Venezuelan Field Falls Short of Expectations

The consortium operating Venezuela's LL-652 marginal field took large fourth-quarter write-downs as the block continues to fall short of expectations. "We and the partners recognize that this is a smaller business than we initially thought," stated Marcel Kramer, of Statoil.

The Norwegian firm was hit with a $220 million charge at the end of 2001 as production levels for the past two years have held steady at around 16,000 barrels per day (bpd) despite investments of around $1 billion since 1997. Partner and field operator ChevronTexaco Corp. said in its fourth-quarter earnings report that it took a $247 million write-down and pressure problems "resulted in the reduction in the projected volumes of oil recoverable during the company's remaining contract."

The Chevron-led consortium won the 20-year contract to reactivate the LL-652 field in 1997, one of 20 aging oil blocks offered in Venezuela's third licensing round to private sector companies in a bid to increase the country's crude production. The group bid to invest around $2 billion to push production to over 100,000 bpd and also paid a bonus of $215 million to secure the promising contract.

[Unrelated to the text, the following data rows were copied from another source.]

(** The first loop, at a queue whose entries before [rest] have been passed. *)
Lemma wake_loop_spec fuel key nr bitset head kept rest W ret s :
  (length rest < fuel)%nat -> two_queues head (kept ++ rest) W s ->
  let q := from_option futex_node head (list.head rest) in
  let p := pick (wakes s key bitset) nr ret rest in
  exists s', wake_loop fuel key nr bitset head q (next (links s) q) ret s =
      Ret (s', ret + Z.of_nat (length p.1)) /\
    two_queues head (kept ++ p.2) (rev p.1 ++ W) s' /\ calls s' = calls s /\
    untouched (head :: wake_queue :: nodes ((kept ++ rest) ++ W)) s s'.
Proof.
  revert kept rest W ret s. induction fuel as [|fuel IH]; intros kept rest W ret s Hf H2; [lia|].
  cbv zeta. destruct rest as [|x rest]; cbn [from_option list.head pick].
  { exists s. cbn [wake_loop]. rewrite Z.eqb_refl. cbn. rewrite Z.add_0_r. split; [done|]. split; [done|]. by split. }
  assert (futex_node x <> head) as Hxh.
  { destruct H2. intros He. nodup_simpl. set_solver. }
  assert (in_table x = true) as Hx by (apply H2; set_solver).
  assert (next (links s) (futex_node x) = from_option futex_node head (list.head rest)) as Hnext.
  { destruct H2 as [_ [Hs _] _ _ _]. rewrite fmap_app, fmap_cons, seg_app in Hs.
    rewrite (seg_first _ _ _ _ (proj2 Hs)). by destruct rest. }
  assert (forall l W' s', two_queues head (kept ++ l ++ rest) W' s' ->
    next_of (from_option futex_node head (list.head rest)) s' =
    Ret (s', next (links s') (from_option futex_node head (list.head rest)))) as Hstep.
  { intros l W' s' H'. apply next_of_ok. destruct rest as [|y rest]; cbn.
    - destruct H'. unfold NULL. lia.
    - apply (nodes_pos [y]); [|by left]. intros z ->%list_elem_of_singleton.
      apply (tq_pos _ _ _ _ _ H'). set_solver. }
  cbn [wake_loop]. rewrite (proj2 (Z.eqb_neq _ _) Hxh), Hnext.
  unfold mbind at 1, stm_mbind at 1, proc, gets. rewrite futex_owner_node, Hx.
  fold (wakes s key bitset x). cbn in Hf. destruct (wakes s key bitset x) eqn:Hw.
  - destruct (take_out _ _ _ _ _ _ H2) as (s1 & Hmove & H21 & Hc1 & Hu1).
    unfold mbind, stm_mbind in Hmove |- *.
    destruct (del_link (futex_node x) s) as [[s0 []]|]; [|done]. rewrite Hmove. cbv zeta.
    assert (wakes s1 key bitset = wakes s key bitset) as Hw1 by (unfold wakes; by rewrite (proj1 (proj2 Hu1))).
    destruct (nr <=? ret + 1).
    + exists s1. cbn. split; [done|]. done.
    + rewrite (Hstep [] (x :: W) s1) by done.
      destruct (IH kept rest (x :: W) (ret + 1) s1 ltac:(lia) H21) as (s2 & Hrun & H22 & Hc2 & Hu2).
      rewrite Hw1 in *. exists s2. rewrite Hrun. split; [do 2 f_equal; cbn; lia|].
      split; [|split; [congruence|]].
      * cbn [fst snd rev]. by rewrite <- app_assoc.
      * destruct Hu1 as (Hz1 & Ht1 & Hp1), Hu2 as (Hz2 & Ht2 & Hp2). split; [|split; congruence].
        intros z Hz. destruct (Hz1 z Hz) as [Hn1' Hp1']. destruct (Hz2 z) as [Hn2' Hp2'].
        { revert Hz. rewrite !fmap_app, !fmap_cons. set_solver. }
        split; congruence.
  - unfold mbind, stm_mbind. rewrite (Hstep [x] W s) by done.
    destruct (IH (kept ++ [x]) rest W ret s ltac:(lia)) as (s2 & Hrun & H22 & Hc2 & Hu2).
    { by rewrite <- app_assoc. }
    rewrite <- !app_assoc in *. exists s2. rewrite Hrun. done.
Qed.

(** The second loop answers them in order. *)
Lemma answer_loop_spec fuel W s :
  (length W < fuel)%nat -> is_list (links s) wake_queue (nodes W) ->
  (forall q, q ∈ W -> in_table q = true /\ fe_pmp (fentry (pmproc_table s q)) = q) ->
  let q := from_option futex_node wake_queue (list.head W) in
  exists s', answer_loop fuel q (next (links s) q) s = Ret (s', tt) /\
    calls s' = rev ((fun q => ReplyWake (endpoint (pmproc_table s q)) 0) <$> W) ++ calls s /\
    untouched (wake_queue :: nodes W) s s'.
Proof.
  revert W s. induction fuel as [|fuel IH]; intros W s Hf Hl HW; [lia|]. cbv zeta.
  destruct W as [|x W]; cbn [from_option list.head].
  { exists s. cbn [answer_loop]. rewrite Z.eqb_refl. split; [done|]. split; [done|]. by split. }
  destruct (HW x ltac:(by left)) as [Hx Hpx].
  assert (forall q, q ∈ x :: W -> 0 <= q) as Hpos.
  { intros q Hq. apply HW in Hq as [Hq _]. apply in_table_spec in Hq. lia. }
  rewrite fmap_cons in Hl. pose proof Hl as Hl'.
  destruct (list_del_spec _ _ [] _ _ Hl) as [Hd _]. cbn [app] in Hd.
  destruct (is_list_links (links s) wake_queue (x :: W) (futex_node x)) as [Hn Hp]; [done|done|done|set_solver|].
  destruct Hl' as [Hs Hnd]. pose proof (seg_first _ _ _ _ (proj2 (proj2 Hs))) as Hnext.
  assert (futex_node x <> wake_queue) as Hxw by (apply NoDup_cons in Hnd as [Hnd _]; set_solver).
  set (s1 := log (ReplyWake (endpoint (pmproc_table s x)) 0) s <| links ::= list_del (futex_node x) |>).
  assert (default wake_queue (list.head (nodes W)) = from_option futex_node wake_queue (list.head W)) as Heq
    by (by destruct W).
  cbn [answer_loop]. rewrite (proj2 (Z.eqb_neq _ _) Hxw), Hnext, Heq.
  unfold wakeup_proc, mbind, stm_mbind, proc, gets, tell, modify. rewrite futex_owner_node, Hx, Hpx, Hx.
  cbv beta iota. rewrite del_link_ok by done. rewrite next_of_ok.
  2: { destruct W as [|y W]; cbn; [done|]. apply (nodes_pos [y]); [set_solver|by left]. }
  cbn in Hf. destruct (IH W s1 ltac:(lia) Hd) as (s' & Hrun & Hc & Hu).
  { intros q Hq. apply HW. by right. }
  exists s'. split; [exact Hrun|]. split.
  - rewrite Hc. cbn. by rewrite <- app_assoc.
  - destruct Hu as (Hz & Ht & Hpu). split; [|by rewrite Ht, Hpu]. intros z Hzn.
    destruct (Hz z) as [H1 H2]; [set_solver|].
    destruct (list_del_frame (links s) wake_queue [] (futex_node x) (nodes W) z Hl Hzn) as [H3 H4].
    split; etransitivity; [exact H1|exact H3|exact H2|exact H4].
Qed.

(** ** Waking *)

Lemma pick_perm m nr ret l : (pick m nr ret l).1 ++ (pick m nr ret l).2 ≡ₚ l.
Proof.
  revert ret. induction l as [|q l IH]; intros ret; [done|]. cbn [pick].
  destruct (m q); [destruct (nr <=? ret + 1)|]; cbn; [done|by rewrite IH|].
  by rewrite <- Permutation_middle, IH.
Qed.

Lemma queue_length B s i : futex_ok B s -> 0 <= i < QUEUE_HASH_MASK -> (length (B i) < QUEUE_FUEL)%nat.
Proof.
  intros [Hl He] Hi. destruct (Hl i Hi) as [_ Hnd]. apply NoDup_cons in Hnd as [_ Hnd].
  apply NoDup_fmap_1 in Hnd.
  pose proof (NoDup_bounded_length (B i) 0 NR_PROCS Hnd) as Hlen. unfold QUEUE_FUEL.
  specialize (Hlen ltac:(intros q Hq; by apply in_table_spec, (He i q))). rewrite Z.sub_0_r in Hlen. lia.
Qed.

(** The addresses of queue [i], of the list of those to wake, and of queue [j]. *)
Lemma queues_apart B s i j z :
  futex_ok B s -> 0 <= i < QUEUE_HASH_MASK -> 0 <= j < QUEUE_HASH_MASK -> i <> j ->
  z ∈ futex_queue_head j :: nodes (B j) -> z ∉ futex_queue_head i :: wake_queue :: nodes (B i).
Proof.
  intros Hok Hi Hj Hij Hz Hz'. change QUEUE_HASH_MASK with 127 in Hi, Hj.
  assert (forall k q, 0 <= k < 127 -> q ∈ B k -> 0 <= q) as Hpos.
  { intros k q Hk Hq. apply (fx_entry _ _ Hok) in Hq as [Hq _]; [|done]. apply in_table_spec in Hq. lia. }
  rewrite !elem_of_cons, !list_elem_of_fmap in *.
  destruct Hz as [->|(q & -> & Hq)], Hz' as [He|[He|(q' & He & Hq')]];
    unfold futex_queue_head, futex_node, wake_queue in *; try lia.
  - apply Hpos in Hq'; lia.
  - apply Hpos in Hq; lia.
  - apply Hpos in Hq; lia.
  - replace q' with q in * by lia. apply Hij.
    destruct (fx_entry _ _ Hok i q Hi Hq') as (_ & _ & <-).
    by destruct (fx_entry _ _ Hok j q Hj Hq) as (_ & _ & <-).
Qed.

Lemma queue_node_bound B s i q :
  futex_ok B s -> 0 <= i < QUEUE_HASH_MASK -> q ∈ B i -> 1000 <= futex_node q.
Proof.
  intros Hok Hi Hq. apply (fx_entry _ _ Hok) in Hq as [Hq _]; [|done].
  apply in_table_spec in Hq. unfold futex_node. lia.
Qed.

(** The state in which [futex_wake] starts its first loop. *)
Lemma queues_start B s i :
  futex_ok B s -> 0 <= i < QUEUE_HASH_MASK ->
  two_queues (futex_queue_head i) (B i) [] (s <| links ::= INIT_LIST_HEAD wake_queue |>) /\
  untouched [wake_queue] s (s <| links ::= INIT_LIST_HEAD wake_queue |>).
Proof.
  intros Hok Hi. set (s0 := s <| links ::= INIT_LIST_HEAD wake_queue |>).
  assert (0 < futex_queue_head i < wake_queue) as Hh
    by (change QUEUE_HASH_MASK with 127 in Hi; unfold futex_queue_head, wake_queue; lia).
  assert (untouched [wake_queue] s s0) as Hu.
  { split; [|done]. intros z Hz. assert (wake_queue <> z) by set_solver.
    unfold s0, agree_at, INIT_LIST_HEAD. cbn. by rewrite !fn_lookup_insert_ne. }
  pose proof (fx_list _ _ Hok i Hi) as Hl. destruct Hl as [Hs Hnd].
  assert (wake_queue ∉ futex_queue_head i :: nodes (B i)) as Hw.
  { intros [Hz|Hz]%elem_of_cons; [lia|]. apply list_elem_of_fmap in Hz as (q & Hz & Hq).
    apply (queue_node_bound B s i) in Hq; [|done..]. unfold wake_queue in *. lia. }
  split; [|done]. split.
  - lia.
  - eapply is_list_frame; [|by split]. intros z Hz. apply Hu. set_solver.
  - apply INIT_LIST_HEAD_spec.
  - rewrite app_nil_r. apply NoDup_cons in Hnd as [Hn Hnd]. apply NoDup_cons. split; [set_solver|].
    apply NoDup_cons. split; [set_solver|done].
  - rewrite app_nil_r. intros q Hq. by apply (fx_entry _ _ Hok i q).
Qed.

Lemma first_node head l (h : heap) : is_list h head (nodes l) -> next h head = from_option futex_node head (list.head l).
Proof. intros [Hs _]. rewrite (seg_first _ _ _ _ Hs). by destruct l. Qed.

Lemma untouched_trans l1 l2 s1 s2 s3 :
  untouched l1 s1 s2 -> untouched l2 s2 s3 -> untouched (l1 ++ l2) s1 s3.
Proof.
  intros (A1 & T1 & P1) (A2 & T2 & P2). split; [|split; congruence].
  intros z [Hz1 Hz2]%not_elem_of_app. destruct (A1 z Hz1), (A2 z Hz2). split; congruence.
Qed.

LL-652 has not been the only Venezuelan marginal field to produce poor results. After bidding huge sums for blocks in Venezuela, yields from exploratory drilling proved disappointing enough for some firms to later resell or return projects. However, both Chevron and Statoil remain committed to LL-652. "We have to adjust our resources and focus to run it efficiently on a smaller scale," Kramer said.

ChevronTexaco operates LL-652 with a 27% interest, Statoil holds a 27% interest, BP holds 36% and percent and PDVSA holds the remaining 10%.